The task → Track down every line below that holds "undefined" and copy it.

Start of Block

Lemma keys_dict_set (d : list (string * value)) (k : string) (v : value) :
  (dict_set d k v).*1 = if bool_decide (k ∈ d.*1) then d.*1 else d.*1 ++ [k].
Proof.
  induction d as [|[k0 v0] d IH].
  - cbn. rewrite bool_decide_eq_false_2; [done | apply not_elem_of_nil].
  - cbn [dict_set]. rewrite !fmap_cons. cbn [fst].
    destruct (String.eqb k0 k) eqn:E.
    + apply String.eqb_eq in E. subst. rewrite bool_decide_eq_true_2; [done | by left].
    + apply String.eqb_neq in E. rewrite fmap_cons, IH. cbn [fst].
      destruct (decide (k ∈ d.*1)) as [Hin|Hout].
      * rewrite !bool_decide_eq_true_2; [done | by right | done].
      * rewrite !bool_decide_eq_false_2; [done | | done].
        rewrite not_elem_of_cons. by split.
Qed.

End DictProperties.

(** ** The variant store *)

Section VariantStoreProperties.
Import VariantStore.

Lemma get_store_eq (self : t) (variant_id : string) (variant : value) :
  get (store self variant_id variant) variant_id = Some variant.
Proof. unfold get, store; simpl. apply assoc_get_dict_set_eq. Qed.

Lemma get_store_ne (self : t) (id id' : string) (variant : value) :
  id ≠ id' → get (store self id variant) id' = get self id'.
Proof.
  intros Hne. unfold get, store; simpl.
  apply assoc_get_dict_set_ne. by apply String.eqb_neq.
Qed.

Lemma store_all_snoc (self : t) (calls : list (string * value)) (c : string * value) :
  store_all self (calls ++ [c]) = store (store_all self calls) c.1 c.2.
Proof. unfold store_all. by rewrite fold_left_app. Qed.

Lemma last_stored_snoc (calls : list (string * value)) (c : string * value) (id : string) :
  last_stored (calls ++ [c]) id =
  if String.eqb c.1 id then Some c.2 else last_stored calls id.
Proof.
  unfold last_stored. rewrite rev_app_distr. simpl.
  by destruct (String.eqb c.1 id).
Qed.

(** C10: after any run of [store] calls on a fresh store, [get] returns the
    variant of the most recent call for the id (a repeated id is accepted
    and replaces the earlier variant) and [None] for an id never stored. *)
Theorem get_returns_last_stored (calls : list (string * value)) (variant_id : string) :
  get (store_all init calls) variant_id = last_stored calls variant_id.
Proof.
  induction calls as [|c calls IH] using rev_ind.
  - reflexivity.
  - rewrite store_all_snoc, last_stored_snoc.
    destruct (String.eqb c.1 variant_id) eqn:E.
    + apply String.eqb_eq in E. subst. apply get_store_eq.
    + apply String.eqb_neq in E. by rewrite get_store_ne.
Qed.

End VariantStoreProperties.

(** ** The matcher *)

Section MatcherProperties.
Import CulturalDataLoader.

Lemma applicable_step_spec (dimensions : gmap string num) (applicable : list rule) (r : rule) :
  threshold_readable dimensions r = true →
  applicable_step dimensions applicable r =
  Ok (if rule_applies dimensions r then applicable ++ [r] else applicable).
Proof.
  unfold applicable_step, rule_applies, threshold_readable, parse_condition, to_float.
  destruct (dimensions !! dimension r) as [value|]; [|done].
  repeat match goal with
  | |- context [if String.prefix ?p (condition r) then _ else _] =>
      destruct (String.prefix p (condition r))
  end; try done;
  match goal with
  | |- context [py_float ?text] => destruct (py_float text); [done | discriminate]
  end.
Qed.

Lemma applicable_loop (dimensions : gmap string num) (rs : list rule) (applicable : list rule) :
  forallb (threshold_readable dimensions) rs = true →
  for_each rs (applicable_step dimensions) applicable =
  Ok (applicable ++ filter (λ r, rule_applies dimensions r = true) rs).
Proof.
  revert applicable. induction rs as [|r rs IH]; intros applicable Hread; simpl in *.
  - by rewrite app_nil_r.
  - apply andb_prop in Hread as [Hr Hrs].
    rewrite applicable_step_spec by done. simpl. rewrite IH by done.
    rewrite filter_cons. destruct (rule_applies dimensions r).
    + rewrite decide_True by done. by rewrite <- app_assoc.
    + rewrite decide_False by done. done.
Qed.

(** A rule whose dimension the profile lacks is passed over, whatever its
    condition says. *)
Lemma absent_dimension_skipped (dimensions : gmap string num) (applicable : list rule) (r : rule) :
  dimensions !! dimension r = None →
  applicable_step dimensions applicable r = Ok applicable.
Proof. intros H. unfold applicable_step. by rewrite H. Qed.

(** C7: the matcher returns exactly the rules whose comparator/threshold
    test holds for the profile's value of the rule's dimension, in the order
    of the table; a rule whose dimension is absent from the profile is
    skipped without an error (nothing is asked of its condition); the
    matcher is a function of the table and the profile that leaves the
    loader as it is, so a second call returns the same sequence. *)
Theorem get_applicable_rules_spec (self : t) (dimensions : gmap string num) :
  forallb (threshold_readable dimensions) (rules self) = true →
  get_applicable_rules self dimensions =
  Ok (filter (λ r, rule_applies dimensions r = true) (rules self)).
Proof.
  intros Hread. unfold get_applicable_rules, get_mapping_rules.
  by rewrite applicable_loop.
Qed.

(** The resolver does not touch the rule table: the matcher returns the same
    sequence before and after any resolver call. *)
Lemma matcher_unaffected_by_resolver (self : t) (country_code : string)
    (overrides dimensions : gmap string num) :
  get_applicable_rules (get_cultural_prior_with_overrides self country_code overrides).1
                       dimensions
  = get_applicable_rules self dimensions.
Proof.
  unfold get_applicable_rules, get_mapping_rules,
    get_cultural_prior_with_overrides, get_cultural_prior.
  destruct (cultural_priors self !! country_code); [|done].
  by case_decide.
Qed.

(** The sample table on Guatemala's dimensions: the last rule has a
    dimension the profile lacks and a threshold that is no number. *)
Lemma get_applicable_rules_spec_witness :
  forallb (threshold_readable guatemala_dimensions) (rules sample_data) = true ∧
  get_applicable_rules sample_data guatemala_dimensions =
  Ok (filter (λ r, rule_applies guatemala_dimensions r = true) (rules sample_data)).
Proof.
  split; [vm_compute; reflexivity|].
  apply (get_applicable_rules_spec sample_data guatemala_dimensions).
  vm_compute; reflexivity.
Defined.

End MatcherProperties.

(** ** The resolver *)

Section ResolverProperties.
Import CulturalDataLoader CulturalIntelligenceAgent.

Lemma apply_overrides_lookup (dims overrides : gmap string num) (k : string) :
  apply_overrides dims overrides !! k =
  match dims !! k with
  | Some x => Some (default x (overrides !! k))
  | None => None
  end.
Proof.
  unfold apply_overrides. revert k.
  apply (map_fold_weak_ind
           (λ r m, ∀ k, r !! k = match dims !! k with
                                  | Some x => Some (default x (m !! k))
                                  | None => None
                                  end)).
  - intros k. rewrite lookup_empty. simpl. by destruct (dims !! k).
  - intros i x m r Hi IH k.
    destruct (decide (i = k)) as [->|Hne].
    + rewrite lookup_insert_eq. specialize (IH k). rewrite Hi in IH. simpl in *.
      case_decide as Hsome.
      * rewrite lookup_insert_eq. destruct (dims !! k); [done|].
        rewrite IH in Hsome. by destruct Hsome.
      * rewrite IH. destruct (dims !! k); [|done].
        exfalso. apply Hsome. rewrite IH. by eexists.
    + rewrite (lookup_insert_ne m) by done.
      case_decide; [rewrite lookup_insert_ne by done|]; apply IH.
Qed.

Lemma apply_overrides_dom (dims overrides : gmap string num) :
  dom (apply_overrides dims overrides) = dom dims.
Proof.
  apply set_eq. intros k. rewrite !elem_of_dom, apply_overrides_lookup.
  destruct (dims !! k); split; intros [? ?]; by eauto.
Qed.

Lemma apply_overrides_empty (dims : gmap string num) : apply_overrides dims ∅ = dims.
Proof. unfold apply_overrides. by rewrite map_fold_empty. Qed.

Lemma deref_write_dims (self : t) (c : string) (f : gmap string num → gmap string num) :
  deref (write_dims self c f) (Stored c) = f <$> deref self (Stored c).
Proof.
  unfold deref, write_dims; simpl. rewrite lookup_alter_eq.
  by destruct (cultural_priors self !! c).
Qed.
(** * TS3D: matrix kernels and pinhole camera

    A shallow embedding of [matrix.ts] and [camera.ts].

    JavaScript numbers and [Float32Array] elements are kept abstract (class
    [Scalar]): a kernel is a sequence of reads, arithmetic and rounding
    stores, and most properties of the kernels do not depend on any law of
    floating-point arithmetic.  Typed arrays are views onto a store of
    [ArrayBuffer]s, so that two matrices built on one buffer alias.

    The matrix functions are those of the later revision of [matrix.ts],
    where the output argument is optional and the result is returned;
    [camera.ts] calls them with an output, for which the earlier revision
    has the same statements. *)

From Stdlib Require Import ZArith QArith Reals Lra.
From stdpp Require Import base list strings.

Local Open Scope Z_scope.

(** ** Numbers *)

(** [num] is a JavaScript number (binary64), [f32] an element of a
    [Float32Array] (binary32).  [fround] is the rounding performed by every
    store into a [Float32Array]; [widen] is the exact conversion performed by
    every read.  The only law is that a value read from a [Float32Array] is
    stored back unchanged. *)
Class Scalar := {
  num : Type;
  f32 : Type;
  fround : num -> f32;
  widen : f32 -> num;
  fround_widen : forall x : f32, fround (widen x) = x;
  nan : num;                      (* ToNumber(undefined) *)
  of_Z : Z -> num;                (* an integer literal *)
  half : num;                     (* the literal 0.5 *)
  add : num -> num -> num;
  mul : num -> num -> num;
  div : num -> num -> num;
  neg : num -> num;               (* unary minus *)
  gtb : num -> num -> bool;       (* > *)
  Math_cos : num -> num;
  Math_sin : num -> num;
  Math_tan : num -> num;
  Math_acos : num -> num;
  Math_atan : num -> num;
  Math_max : num -> num -> num;
  Math_hypot3 : num -> num -> num -> num
}.

Declare Scope num_scope.
Delimit Scope num_scope with num.
Infix "+" := add : num_scope.
Infix "*" := mul : num_scope.
Infix "/" := div : num_scope.
Notation "- x" := (neg x) : num_scope.

(** [enum Axis] of camera.ts *)
Module Axis.
Inductive t := X | Y | Z.
End Axis.

(** ** Numbers as dimensions and positions

    A dimension, a row or a column passed to the library is any JavaScript
    number: a finite one, NaN or an infinity.  A finite number is kept as
    the rational it is, and the sums and products of positions are exact,
    as they are in the code on integers and on the halves and quarters of
    small magnitude.  Negative zero is zero: no test and no index of the
    code tells them apart. *)
Inductive number :=
| Finite (q : Q)
| NaN
| Infinity (negative : bool).

(** An integer as a number: the loop counters, the literals and the
    dimensions kept by a [Matrix]. *)
Definition int (z : Z) : number := Finite (inject_Z z).
Coercion int : Z >-> number.

(** [a < b], [a <= b] and [a >= b]: false when an operand is NaN. *)
Definition lt_num (a b : number) : bool :=
  match a, b with
  | Finite x, Finite y => negb (Qle_bool y x)
  | Finite _, Infinity negative => negb negative
  | Infinity negative, Finite _ => negative
  | Infinity n1, Infinity n2 => n1 && negb n2
  | _, _ => false
  end.

Definition le_num (a b : number) : bool :=
  match a, b with
  | Finite x, Finite y => Qle_bool x y
  | Finite _, Infinity negative => negb negative
  | Infinity negative, Finite _ => negative
  | Infinity n1, Infinity n2 => n1 || negb n2
  | _, _ => false
  end.

Definition ge_num (a b : number) : bool := le_num b a.

(** [(a % 1) != 0]: the remainder of NaN or of an infinity is NaN, which
    differs from 0. *)
Definition mod1_nonzero (a : number) : bool :=
  match a with
  | Finite q => negb (Qnum q mod Zpos (Qden q) =? 0)
  | _ => true
  end.

(** [a + b] and [a * b]. *)
Definition add_num (a b : number) : number :=
  match a, b with
  | Finite x, Finite y => Finite (Qplus x y)
  | Finite _, Infinity n => Infinity n
  | Infinity n, Finite _ => Infinity n
  | Infinity n1, Infinity n2 => if Bool.eqb n1 n2 then Infinity n1 else NaN
  | _, _ => NaN
  end.

Definition mul_num (a b : number) : number :=
  match a, b with
  | Finite x, Finite y => Finite (Qmult x y)
  | Finite x, Infinity n | Infinity n, Finite x =>
      if Qnum x =? 0 then NaN else Infinity (xorb n (Qnum x <? 0))
  | Infinity n1, Infinity n2 => Infinity (xorb n1 n2)
  | _, _ => NaN
  end.

(** The integer that a number is, if it is one: it is then an integer
    index of a typed array. *)
Definition index_of (a : number) : option Z :=
  match a with
  | Finite q =>
      if Qnum q mod Zpos (Qden q) =? 0 then Some (Qnum q / Zpos (Qden q))
      else None
  | _ => None
  end.

(** The value kept of a number that has passed an integrality test. *)
Definition to_Z (a : number) : Z := default 0 (index_of a).

(** [a] is the integer [z]. *)
Definition is_int (a : number) (z : Z) : Prop := index_of a = Some z.

(** ** The buffer store and [Float32Array] views *)

(** An [ArrayBuffer] that is only ever viewed through [Float32Array]s is a
    sequence of 4-byte slots; the store lists the allocated buffers, a buffer
    is named by its position. *)
Abbreviation heap := (list (list f32)).

Section TS3D.
Context `{Scalar}.

(** A [Float32Array]: its buffer, the first slot and the number of slots
    ([byteOffset] is always a multiple of 4 for a [Float32Array]). *)
Record Float32Array := mkF32 {
  buffer : nat;
  slotOffset : nat;
  length32 : nat
}.

Definition byteOffset (v : Float32Array) : Z := 4 * Z.of_nat (slotOffset v).
Definition byteLength (v : Float32Array) : Z := 4 * Z.of_nat (length32 v).
Definition arr_length (v : Float32Array) : Z := Z.of_nat (length32 v).

Definition in_range (v : Float32Array) (i : Z) : bool :=
  (0 <=? i) && (i <? arr_length v).

Definition slot (v : Float32Array) (i : Z) : nat :=
  (slotOffset v + Z.to_nat i)%nat.

(** [v[i]] as an expression: [undefined] ([None]) outside the view. *)
Definition aget (h : heap) (v : Float32Array) (i : Z) : option f32 :=
  if in_range v i then
    match h !! buffer v with
    | Some b => b !! slot v i
    | None => None
    end
  else None.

End of Block

Expected answer →
  nan : num;                      (* ToNumber(undefined) *)
(** [v[i]] as an expression: [undefined] ([None]) outside the view. *)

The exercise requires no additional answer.